Prompt –
Below are entries. Pull out all lines containing "Hbody".

Collected data entries:
┌──
Lemma hourly_alike {A} (body1 : Z → G1 → list A * G1) (body2 : Z → G2 → list A * G2)
    fuel t ed :
  (∀ t', alike (body1 t') (body2 t')) →
  alike (λ g, hourly body1 fuel t ed g) (λ g, hourly body2 fuel t ed g).
Proof.
  intros Hbody. revert t. induction fuel as [|fuel IH]; intros t g1 g2 HR; cbn; [done|].
  case_decide; [|done].
  destruct (Hbody t g1 g2 HR) as [Hr HR1].
  destruct (body1 t g1) as [r1 g1'], (body2 t g2) as [r2 g2']. cbn in Hr, HR1.
  destruct (IH (t + Datetime.timedelta_hours 1) g1' g2' HR1) as [Hrs HR2].
  destruct (hourly body1 fuel _ ed g1') as [rs1 g1''],
           (hourly body2 fuel _ ed g2') as [rs2 g2''].
  cbn in *. by subst.
Qed.

(** One step of a reading: the next draw on both sides. *)
Ltac same_draw :=
  match goal with
  | HR : R ?g1 ?g2 |- context [rand_range ?lo ?hi ?g1] =>
      let Heq := fresh "Heq" in
      let HR' := fresh "HR" in
      destruct (same_range R HS lo hi g1 g2 HR) as [Heq HR'];
      destruct (rand_range lo hi g1) as [? ?], (rand_range lo hi g2) as [? ?];
      cbn [fst snd] in Heq, HR'; subst; clear HR; cbv beta iota
  | HR : R ?g1 ?g2 |- context [rand_real ?lo ?hi ?g1] =>
      let Heq := fresh "Heq" in
      let HR' := fresh "HR" in
      destruct (same_real R HS lo hi g1 g2 HR) as [Heq HR'];
      destruct (rand_real lo hi g1) as [? ?], (rand_real lo hi g2) as [? ?];
      cbn [fst snd] in Heq, HR'; subst; clear HR; cbv beta iota
  | HR : R ?g1 ?g2 |- context [rand_index ?n ?g1] =>
      let Heq := fresh "Heq" in
      let HR' := fresh "HR" in
      destruct (same_index R HS n g1 g2 HR) as [Heq HR'];
      destruct (rand_index n g1) as [? ?], (rand_index n g2) as [? ?];
      cbn [fst snd] in Heq, HR'; subst; clear HR; cbv beta iota
  end.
└──
Written solution –
  intros Hbody. revert t. induction fuel as [|fuel IH]; intros t g1 g2 HR; cbn; [done|].
  destruct (Hbody t g1 g2 HR) as [Hr HR1].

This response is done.